_Aim of the exercise_
Output exactly the lines below, starting with the line that has "o ← deref (p_ofile x !! i);" and going on through the line that has "(** Closing one", both included, and no other lines.

-=-=-

(* ===== verification/Procs.v ===== *)
(** * proc.c: the life cycle of processes

    allocproc(), freeproc(), fork(), exit(), wait() and the functions around
    them.  A trapframe is the structure in its page, found in [k_tframes] by the
    page's address. *)

From Stdlib Require Import ZArith Lia.
From stdpp Require Import base numbers list gmap strings.
From S2P Require Import Prelude Machine Kernel Strings Riscv Spinlock Kalloc Vm Proc Printf.
From S2P Require Import Sleeplock Virtio Bio Log Fs Pipe File.

(** The trapframe in a page kalloc() has filled with 5s. *)
Definition junk_trapframe : trapframe :=
  let j := 0x0505050505050505 in
  Trapframe j j j j j j j j j j j j j j j j j j j j j j j j j j j j j j j j j j j j.

Definition initcode : list Z := [
  0x17; 0x05; 0x00; 0x00; 0x13; 0x05; 0x45; 0x02;
  0x97; 0x05; 0x00; 0x00; 0x93; 0x85; 0x35; 0x02;
  0x93; 0x08; 0x70; 0x00; 0x73; 0x00; 0x00; 0x00;
  0x93; 0x08; 0x20; 0x00; 0x73; 0x00; 0x00; 0x00;
  0xef; 0xf0; 0x9f; 0xff; 0x2f; 0x69; 0x6e; 0x69;
  0x74; 0x00; 0x00; 0x24; 0x00; 0x00; 0x00; 0x00;
  0x00; 0x00; 0x00; 0x00].

(** [safestrcpy(p->name, ..., sizeof(p->name))] *)
Definition set_name (p : nat) (src : list Z) : K unit :=
  x ← getp p;
  nm ← deref (safestrcpy (p_name x) src 16);
  updp p (λ x, x <| p_name := nm |>).

Section procs.
Context `{Fuel} `{Symbols} `{DiskDriver}.

Definition proc_pagetable (p : nat) : K Z :=
  pagetable ← uvmcreate;
  if pagetable =? 0 then ret 0 else
  r ← mappages pagetable TRAMPOLINE PGSIZE trampoline (Z.lor PTE_R PTE_X);
  if r <? 0 then uvmfree pagetable 0 ;; ret 0 else
  x ← getp p;
  r ← mappages pagetable TRAPFRAME PGSIZE (p_trapframe x) (Z.lor PTE_R PTE_W);
  if r <? 0 then uvmunmap pagetable TRAMPOLINE 1 false ;; uvmfree pagetable 0 ;; ret 0 else
  ret pagetable.

Definition proc_freepagetable (pagetable sz : Z) : K unit :=
  uvmunmap pagetable TRAMPOLINE 1 false ;;
  uvmunmap pagetable TRAPFRAME 1 false ;;
  uvmfree pagetable sz.

Definition freeproc (p : nat) : K unit :=
  x ← getp p;
  when (truth (p_trapframe x)) (kfree (p_trapframe x)) ;;
  updp p (λ x, x <| p_trapframe := 0 |>) ;;
  x ← getp p;
  when (truth (p_pagetable x)) (proc_freepagetable (p_pagetable x) (p_sz x)) ;;
  updp p (λ x, x <| p_pagetable := 0 |> <| p_sz := 0 |> <| p_pid := 0 |> <| p_parent := None |>
                 <| p_name ::= λ l, aset l 0 0 |> <| p_chan := Ch_null |> <| p_killed := 0 |>
                 <| p_xstate := 0 |> <| p_state := UNUSED |>).

(** The search of allocproc(): the process found, its lock held. *)
Definition find_unused : K (option nat) :=
  foreach proc_indices (λ p,
    acquire (L_proc p) ;;
    x ← getp p;
    if bool_decide (p_state x = UNUSED) then ret (Some p)
    else release (L_proc p) ;; ret None).

Definition allocproc : K (option nat) :=
  o ← find_unused;
  match o with
  | None => ret None
  | Some p =>
      pid ← allocpid;
      updp p (λ x, x <| p_pid := pid |>) ;;
      updp p (λ x, x <| p_state := USED |>) ;;
      tf ← kalloc;
      updp p (λ x, x <| p_trapframe := tf |>) ;;
      if tf =? 0 then freeproc p ;; release (L_proc p) ;; ret None else
      modify (λ s, s <| k_tframes ::= <[tf := junk_trapframe]> |>) ;;
      pt ← proc_pagetable p;
      updp p (λ x, x <| p_pagetable := pt |>) ;;
      if pt =? 0 then freeproc p ;; release (L_proc p) ;; ret None else
      updp p (λ x, x <| p_context := zero_context <| c_ra := forkret_addr |>
                                                   <| c_sp := u64 (p_kstack x + PGSIZE) |> |>) ;;
      ret (Some p)
  end.

Definition userinit : K unit :=
  o ← allocproc;
  modify (λ s, s <| k_initproc := o |>) ;;
  p ← deref o;
  x ← getp p;
  uvmfirst (p_pagetable x) initcode ;;
  updp p (λ x, x <| p_sz := PGSIZE |>) ;;
  updtf (p_trapframe x) (λ t, t <| tf_epc := 0 |>) ;;
  updtf (p_trapframe x) (λ t, t <| tf_sp := PGSIZE |>) ;;
  set_name p (chars "initcode" ++ [0]) ;;
  cwd ← namei (chars "/");
  updp p (λ x, x <| p_cwd := cwd |>) ;;
  updp p (λ x, x <| p_state := RUNNABLE |>) ;;
  release (L_proc p).

Definition growproc (n : Z) : K Z :=
  p ← curproc;
  x ← getp p;
  let sz := p_sz x in
  if 0 <? n then
    sz ← uvmalloc (p_pagetable x) sz (u64 (sz + n)) PTE_W;
    if sz =? 0 then ret (-1) else
    updp p (λ x, x <| p_sz := sz |>) ;; ret 0
  else if n <? 0 then
    sz ← uvmdealloc (p_pagetable x) sz (u64 (sz + n));
    updp p (λ x, x <| p_sz := sz |>) ;; ret 0
  else updp p (λ x, x <| p_sz := sz |>) ;; ret 0.

(** The files of the parent shared with the child, one descriptor at a time. *)
Definition fork_ofile (p np : nat) (i : nat) : K unit :=
  x ← getp p;
  o ← deref (p_ofile x !! i);
  match o with
  | Some f => f ← filedup f; updp np (λ x, x <| p_ofile ::= <[i := Some f]> |>)
  | None => ret tt
  end.

Definition fork : K Z :=
  p ← curproc;
  o ← allocproc;
  match o with
  | None => ret (-1)
  | Some np =>
      x ← getp p; nx ← getp np;
      r ← uvmcopy (p_pagetable x) (p_pagetable nx) (p_sz x);
      if r <? 0 then freeproc np ;; release (L_proc np) ;; ret (-1) else
      x ← getp p;
      updp np (λ nx, nx <| p_sz := p_sz x |>) ;;
      t ← gettf (p_trapframe x);
      nx ← getp np;
      updtf (p_trapframe nx) (λ _, t) ;;
      updtf (p_trapframe nx) (λ t, t <| tf_a0 := 0 |>) ;;
      for_all (seq 0 (Z.to_nat NOFILE)) (fork_ofile p np) ;;
      x ← getp p;
      cwd ← deref (p_cwd x);
      cwd ← idup cwd;
      updp np (λ nx, nx <| p_cwd := Some cwd |>) ;;
      x ← getp p;
      set_name np (p_name x) ;;
      nx ← getp np;
      let pid := p_pid nx in
      release (L_proc np) ;;
      acquire L_wait ;;
      updp np (λ nx, nx <| p_parent := Some p |>) ;;
      release L_wait ;;
      acquire (L_proc np) ;;
      updp np (λ nx, nx <| p_state := RUNNABLE |>) ;;
      release (L_proc np) ;;
      ret pid
  end.

(** The channel a process pointer names. *)
Definition chan_of (p : option nat) : channel :=
  match p with Some p => Ch_proc p | None => Ch_null end.

Definition reparent (p : nat) : K unit :=
  for_all proc_indices (λ pp,
    x ← getp pp;
    when (bool_decide (p_parent x = Some p))
      (init ← gets k_initproc;
       updp pp (λ x, x <| p_parent := init |>) ;;
       wakeup (chan_of init))).

(** Closing one descriptor of the exiting process. *)
Definition exit_ofile (p fd : nat) : K unit :=
  x ← getp p;
  o ← deref (p_ofile x !! fd);
  match o with
  | Some f => fileclose f ;; updp p (λ x, x <| p_ofile ::= <[fd := None]> |>)
  | None => ret tt
  end.

(** exit() does not return: a run that comes back from sched() panics. *)
Definition exit (status : Z) : K unit :=
  p ← curproc;
  init ← gets k_initproc;
  if bool_decide (init = Some p) then panic "init exiting" else
  for_all (seq 0 (Z.to_nat NOFILE)) (exit_ofile p) ;;
  begin_op ;;
  x ← getp p;
  cwd ← deref (p_cwd x);
  iput cwd ;;
  end_op ;;
  updp p (λ x, x <| p_cwd := None |>) ;;
  acquire L_wait ;;
  reparent p ;;
  x ← getp p;
  wakeup (chan_of (p_parent x)) ;;
  acquire (L_proc p) ;;
  updp p (λ x, x <| p_xstate := status |>) ;;
  updp p (λ x, x <| p_state := ZOMBIE |>) ;;
  release L_wait ;;
  sched ;;
  panic "zombie exit".

(** One child examined by wait(): [Some r] when wait() returns [r] (all locks
    released), and whether it was a child at all. *)
Definition wait_one (p : nat) (addr : Z) (pp : nat) : K (option Z * bool) :=
  x ← getp pp;
  if negb (bool_decide (p_parent x = Some p)) then ret (None, false) else
  acquire (L_proc pp) ;;
  x ← getp pp;
  if bool_decide (p_state x = ZOMBIE) then
    let pid := p_pid x in
    me ← getp p;
    r ← (if truth addr then copyout (p_pagetable me) addr (le_bytes 4 (p_xstate x)) else ret 0);
    if r <? 0 then release (L_proc pp) ;; release L_wait ;; ret (Some (-1), true) else
    freeproc pp ;;
    release (L_proc pp) ;;
    release L_wait ;;
    ret (Some pid, true)
  else release (L_proc pp) ;; ret (None, true).

Fixpoint wait_scan (p : nat) (addr : Z) (l : list nat) (havekids : bool) : K (option Z * bool) :=
  match l with
  | [] => ret (None, havekids)
  | pp :: l =>
      ' (r, kid) ← wait_one p addr pp;
      match r with
      | Some v => ret (Some v, havekids)
      | None => wait_scan p addr l (havekids || kid)
      end
  end.

Definition wait (addr : Z) : K Z :=
  p ← curproc;
  acquire L_wait ;;
  loop (S fuel) (λ _ : unit,
    ' (r, havekids) ← wait_scan p addr proc_indices false;
    match r with
    | Some v => ret (inr v)
    | None =>
        k ← (if negb havekids then ret 1 else killed p);
        if truth k then release L_wait ;; ret (inr (-1))
        else sleep (Ch_proc p) L_wait ;; ret (inl tt)
    end) tt.
End procs.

-=-=-

_Your response_
  o ← deref (p_ofile x !! i);
  match o with
  | Some f => f ← filedup f; updp np (λ x, x <| p_ofile ::= <[i := Some f]> |>)
  | None => ret tt
  end.

Definition fork : K Z :=
  p ← curproc;
  o ← allocproc;
  match o with
  | None => ret (-1)
  | Some np =>
      x ← getp p; nx ← getp np;
      r ← uvmcopy (p_pagetable x) (p_pagetable nx) (p_sz x);
      if r <? 0 then freeproc np ;; release (L_proc np) ;; ret (-1) else
      x ← getp p;
      updp np (λ nx, nx <| p_sz := p_sz x |>) ;;
      t ← gettf (p_trapframe x);
      nx ← getp np;
      updtf (p_trapframe nx) (λ _, t) ;;
      updtf (p_trapframe nx) (λ t, t <| tf_a0 := 0 |>) ;;
      for_all (seq 0 (Z.to_nat NOFILE)) (fork_ofile p np) ;;
      x ← getp p;
      cwd ← deref (p_cwd x);
      cwd ← idup cwd;
      updp np (λ nx, nx <| p_cwd := Some cwd |>) ;;
      x ← getp p;
      set_name np (p_name x) ;;
      nx ← getp np;
      let pid := p_pid nx in
      release (L_proc np) ;;
      acquire L_wait ;;
      updp np (λ nx, nx <| p_parent := Some p |>) ;;
      release L_wait ;;
      acquire (L_proc np) ;;
      updp np (λ nx, nx <| p_state := RUNNABLE |>) ;;
      release (L_proc np) ;;
      ret pid
  end.

(** The channel a process pointer names. *)
Definition chan_of (p : option nat) : channel :=
  match p with Some p => Ch_proc p | None => Ch_null end.

Definition reparent (p : nat) : K unit :=
  for_all proc_indices (λ pp,
    x ← getp pp;
    when (bool_decide (p_parent x = Some p))
      (init ← gets k_initproc;
       updp pp (λ x, x <| p_parent := init |>) ;;
       wakeup (chan_of init))).

(** Closing one descriptor of the exiting process. *)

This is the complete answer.